EIA also predicts continued growth in the use of renewable energy resources to produce electricity and heat. In 2014, 6.4% of electric generation came from hydropower and 6.7% from nonhydropower renewables. EIA projects continued growth of nonhydropower renewables, reaching an electricity generation share of 7.9% by 2016.  Wind is the largest source of nonhydropower renewable generation, and it is projected to contribute 5.3% of total electricity generation in 2016.

President Obama also addressed climate change in this year's State of the Union address, and his administration's efforts to combat and mitigate its effects:
2014 was the planet’s warmest year on record.  Now, one year doesn’t make a trend, but this does – 14 of the 15 warmest years on record have all fallen in the first 15 years of this century. 
I’ve heard some folks try to dodge the evidence by saying they’re not scientists; that we don’t have enough information to act.  Well, I’m not a scientist, either.  But you know what – I know a lot of really good scientists at NASA, and NOAA, and at our major universities.  The best scientists in the world are all telling us that our activities are changing the climate, and if we do not act forcefully, we’ll continue to see rising oceans, longer, hotter heat waves, dangerous droughts and floods, and massive disruptions that can trigger greater migration, conflict, and hunger around the globe.  The Pentagon says that climate change poses immediate risks to our national security.  We should act like it.
That’s why, over the past six years, we’ve done more than ever before to combat climate change, from the way we produce energy, to the way we use it.  That’s why we’ve set aside more public lands and waters than any administration in history.  And that’s why I will not let this Congress endanger the health of our children by turning back the clock on our efforts.  I am determined to make sure American leadership drives international action.  In Beijing, we made an historic announcement – the United States will double the pace at which we cut carbon pollution, and China committed, for the first time, to limiting their emissions.  And because the world’s two largest economies came together, other nations are now stepping up, and offering hope that, this year, the world will finally reach an agreement to protect the one planet we’ve got.

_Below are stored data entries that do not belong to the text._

#[local] Instance command_json : Json Command := {
  json_marshal c := Ok (field_text (cmd_CommandID c)); json_unmarshal _ := Err ε }.
Definition text {A} (_ : A) : string := "error".
Definition any_id (_ : string) : bool := true.
Definition order (r : Registry.NodeRegistry (mem_table NodeRow)) := map_to_list (Registry.nodes r).
Notation process := (process (mem_table NodeRow) (mem_table IdemRow) string).
Definition run : process -> list process_action -> option process :=
  process_run upgrade no_sync no_auth any_id id text text dur order.
Definition p0 : process := mkProcess s0 Waiters.init ∅ [] (Some mem_empty) ∅.
Definition rq2 : Request := mkRequest "Bearer t" ε "n2" ε.
Definition connects : list process_action :=
  [PHub (Hub.AConnect rq "u" 1); PHub (Hub.ARegister 0 2); PHub (Hub.AConnect rq2 "v" 3); PHub (Hub.ARegister 1 4)].
Definition cmd : Command := mkCommand "c1" "session_status" ε (mkTarget ε "n1") ∅ 0.
Definition at_second (n : Z) : Time.t := (62135596800 + n) * 1000000000.
Definition frame : string := match Hub.command_message (at_second 5) cmd with Ok s => s | Err _ => ε end.
Definition answer : CommandResult := mkResult "c1" "success" "ok" ε 7.
Definition answer_env : Envelope :=
  mkEnvelope ProtocolVersion MessageTypeCommandResult ε 7 (match json_marshal answer with Ok s => s | Err _ => ε end).
Definition conn1 : AgentConn := mkConn "n1" [] false true 1 Reading true.
Definition sent : list process_action := [PResolve 0 (at_second 4) None; PRegister 0; PFind 0 (at_second 5); PPush 0].
Definition answered_by (conn : nat) : list process_action :=
  [PWait (Waiters.LLookup 0); PRead conn 9 answer_env; POffer conn; PWait (Waiters.LReceive 0); PReturn 0 10].
Definition begun (c : Command) : list process_action := connects ++ [PBegin 0 "u" c].
Definition ready : process := default p0 (run p0 (begun cmd)).
Definition finished : process := default p0 (run p0 (begun cmd ++ sent ++ answered_by 0)).
(** How the dispatch of the first caller ends. *)
Definition ends (l : list process_action) : option (stage string) := run p0 l ≫= fun p => stages p !! 0%nat.

Lemma fresh0 : fresh_process p0.
Proof. split; [by split_and!|]. split_and!; [done..|]. intros r [= <-]. apply map_Forall_empty. Defined.
Lemma ran (l : list process_action) : is_Some (run p0 l) -> run p0 l = Some (default p0 (run p0 l)).
Proof. by intros [p ->]. Defined.

Lemma commands_reach_their_agents_witness :
  reached_agent upgrade no_sync no_auth any_id id text text dur order p0 (begun cmd ++ sent ++ answered_by 0) finished 0 cmd /\
  forall conn c, Hub.conns (Hub.hub (sys finished)) !! conn = Some c -> ac_send c `suffix_of` queued_for conn finished.
Proof.
  assert (Hrun : is_Some (run p0 (begun cmd ++ sent ++ answered_by 0))) by (apply is_Some_alt; vm_compute; exact I).
  assert (Hend : stages finished !! 0%nat = Some (Ended cmd (Answered (Waiters.stamped 9 answer)))) by (vm_compute; reflexivity).
  assert (Hput : (put_by 0 finished = []) -> False) by (vm_compute; discriminate).
  destruct (commands_reach_their_agents upgrade no_sync no_auth any_id id text text dur order p0 finished _ 0 cmd _
    fresh0 (ran _ Hrun) Hend) as [[[Hreached _]|[Hnone _]] Hq]; [by split | by destruct Hput].
Defined.
Lemma command_is_answered_witness : exists p1 p2,
  run ready sent = Some p1 /\ (ac_send <$> Hub.conns (Hub.hub (sys p1)) !! 0%nat) = Some [frame] /\
  run p1 (answered_by 0) = Some p2 /\
  Waiters.callers (waiters p2) !! 0%nat = Some (Waiters.Returned cmd (Ok (Waiters.stamped 9 answer))) /\
  Waiters.pending (waiters p2) !! "c1"%string = None /\
  stages p2 !! 0%nat = Some (Ended cmd (Answered (Waiters.stamped 10 (Waiters.stamped 9 answer)))).
Proof.
  assert (Hrun : is_Some (run p0 (begun cmd))) by (apply is_Some_alt; vm_compute; exact I).
  destruct (command_is_answered upgrade no_sync no_auth any_id id text text dur order p0 ready (begun cmd) 0 cmd None None
    (resolve text order ready cmd None).1 "n1" frame 0 conn1 (at_second 4) (at_second 5) 9 10 answer_env answer fresh0 (ran _ Hrun))
    as (p1 & p2 & H1 & H2 & H3 & H4 & H5 & H6);
    [try (vm_compute; reflexivity)..|].
  { discriminate. }
  { apply Nat.ltb_lt. vm_compute. reflexivity. }
  exists p1, p2. unfold run. split; [exact H1|]. split; [exact H2|]. split; [exact H3|]. split; [exact H4|]. split; [exact H5 | exact H6].
Defined.
(** Results are matched by the command's id alone: the answer may come from an
    agent that the command was not sent to. *)
Example another_agent_answers :
  ends (begun cmd ++ sent ++ answered_by 1) = Some (Ended cmd (Answered (Waiters.stamped 9 answer))).
Proof. vm_compute. reflexivity. Qed.
(** The target is not known; the same command with a key is answered from the table;
    the connection is closed between the lookup and the send. *)
Definition lost_target : Command := mkCommand "c3" "session_status" ε (mkTarget ε "n3") ∅ 0.
Example target_refused :
  ends (begun lost_target ++ [PResolve 0 (at_second 4) None]) =
    Some (Ended lost_target (Answered (unresolved lost_target (at_second 4) "target node not found: n3"))).
Proof. vm_compute. reflexivity. Qed.
Definition keyed_cmd : Command := mkCommand "c1" "session_status" "k1" (mkTarget ε "n1") ∅ 0.
Definition again : Command := mkCommand "c2" "session_status" "k1" (mkTarget ε "n1") ∅ 0.
Example answered_from_the_table :
  ends (connects ++ [PBegin 1 "u" keyed_cmd; PCheck 1 (at_second 3); PResolve 1 (at_second 4) None; PRegister 1;
         PFind 1 (at_second 5); PPush 1; PWait (Waiters.LLookup 1); PRead 0 9 answer_env; POffer 0;
         PWait (Waiters.LReceive 1); PReturn 1 10; PCache 1 (at_second 11);
         PBegin 0 "v" again; PCheck 0 (at_second 12)]) = Some (Ended again (Answered (Waiters.stamped 9 answer))).
Proof. vm_compute. reflexivity. Qed.
Example closed_before_the_send :
  ends (begun cmd ++ [PResolve 0 (at_second 4) None; PRegister 0; PFind 0 (at_second 5);
                      PHub (Hub.AConnect rq "w" 6); PHub (Hub.ARegister 2 7); PPush 0]) = Some (Ended cmd Panics).
Proof. vm_compute. reflexivity. Qed.
End RunningWitness.
(** * Cindir PointCloud Manager: the processing pipeline of
    [cindir_pointcloud_manager.py]

    The development embeds class [PointCloudProcessor] (load, normal
    estimation, outlier removal, downsampling, mesh reconstruction and
    persistence).  The class is a thin layer over numpy, laspy and Open3D:
    the bookkeeping those libraries do on array shapes and on the attribute
    arrays of a geometry is written out here, while what they compute
    numerically (neighbour search, plane fitting, the Poisson solver, file
    decoding) is a field of the record [Env], so that every theorem about the
    processor holds whatever those kernels return. *)

From Stdlib Require Import ZArith List String Ascii Bool Lia Floats Uint63.
From stdpp Require Import base option list strings pretty gmap.

Local Open Scope string_scope.

(* Decimal literals such as 0.2 stand for the nearest binary64 value, as in
   Python. *)
#[local] Set Warnings "-inexact-float".

(* ===================================================================== *)
(** ** Python values: exceptions and the outcome of a call               *)
(* ===================================================================== *)

Module Py.

(** The exceptions that occur in the pipeline, each with its message. *)
Inductive exn : Type :=
| ValueError (msg : string)
| IndexError (msg : string)
| RuntimeError (msg : string)
| TypeError (msg : string)
| OSError (msg : string).

(** [str(e)] *)
Definition str (e : exn) : string :=
  match e with
  | ValueError m | IndexError m | RuntimeError m | TypeError m | OSError m => m
  end.

(** A call either returns a value or raises. *)
Inductive outcome (A : Type) : Type :=
| Return (a : A)
| Raise (e : exn).

Arguments Return {A} a.
Arguments Raise {A} e.

#[global] Instance outcome_ret : MRet outcome := fun _ a => Return a.

#[global] Instance outcome_bind : MBind outcome := fun _ _ k m =>
  match m with
  | Return a => k a
  | Raise e => Raise e
  end.

(** [str.lower()] on the ASCII range, which is where the letters of the
    recognised extensions live. *)
Definition lower_ascii (c : ascii) : ascii :=
  let n := nat_of_ascii c in
  if (65 <=? n)%nat && (n <=? 90)%nat then ascii_of_nat (n + 32) else c.

Fixpoint lower (s : string) : string :=
  match s with
  | EmptyString => EmptyString
  | String c s' => String (lower_ascii c) (lower s')
  end.

(** [s.rfind('.')], [None] standing for -1. *)
Fixpoint rfind_dot (s : string) : option nat :=
  match s with
  | EmptyString => None
  | String c s' =>
      match rfind_dot s' with
      | Some i => Some (S i)
      | None => if Ascii.eqb c "."%char then Some 0%nat else None
      end
  end.

(** The components of a POSIX path as [pathlib] parses them: split at "/",
    empty components and "." dropped. *)
Fixpoint parts_go (cur : string) (s : string) : list string :=
  match s with
  | EmptyString => [String.rev cur]
  | String c s' =>
      if Ascii.eqb c "/"%char then String.rev cur :: parts_go "" s'
      else parts_go (String c cur) s'
  end.

Definition parts (path : string) : list string :=
  filter (fun p => p <> "" /\ p <> ".") (parts_go "" path).

(** [PurePath.name]: the final component, if any. *)
Definition name (path : string) : string := List.last (parts path) "".

(** [PurePath.suffix]:
    [i = name.rfind('.'); name[i:] if 0 < i < len(name) - 1 else ''] *)
Definition suffix (path : string) : string :=
  let n := name path in
  match rfind_dot n with
  | Some i =>
      if (0 <? i)%nat && (S i <? String.length n)%nat
      then String.substring i (String.length n - i) n
      else ""
  | None => ""
  end.

(** [os.path.join(a, b)] for a relative [b]. *)
Definition ends_with_slash (a : string) : bool :=
  match String.rev a with
  | String c _ => Ascii.eqb c "/"%char
  | EmptyString => false
  end.

Definition path_join (a b : string) : string :=
  if String.eqb a "" || ends_with_slash a then a +:+ b else a +:+ "/" +:+ b.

His 2015 remarks on climate change reflect a belief or fear that Congress will not act on the issue, or will act to frustrate the Obama administration's efforts on climate change.  In 2013, President Obama asked Congress to develop a market-based solution to climate change, but said he would take executive action if Congress failed to act.  In 2014, he noted Congress's apparent unwillingness to act, and highlighted his administration's proposed new standards on power plant emissions of carbon.  This year's remarks continue the trend of featuring executive-branch solutions, and downplaying the likelihood of near-term legislative support.

Will U.S. production of energy continue to grow?  What economic, political, and national security impacts will flow from the shifts in and growth of the U.S. energy sector?  Will the U.S. continue to act -- or take more serious action -- on climate change?  The remainder of 2015 -- and of President Obama's term in office, which runs into January 2017 -- will show how these themes evolve.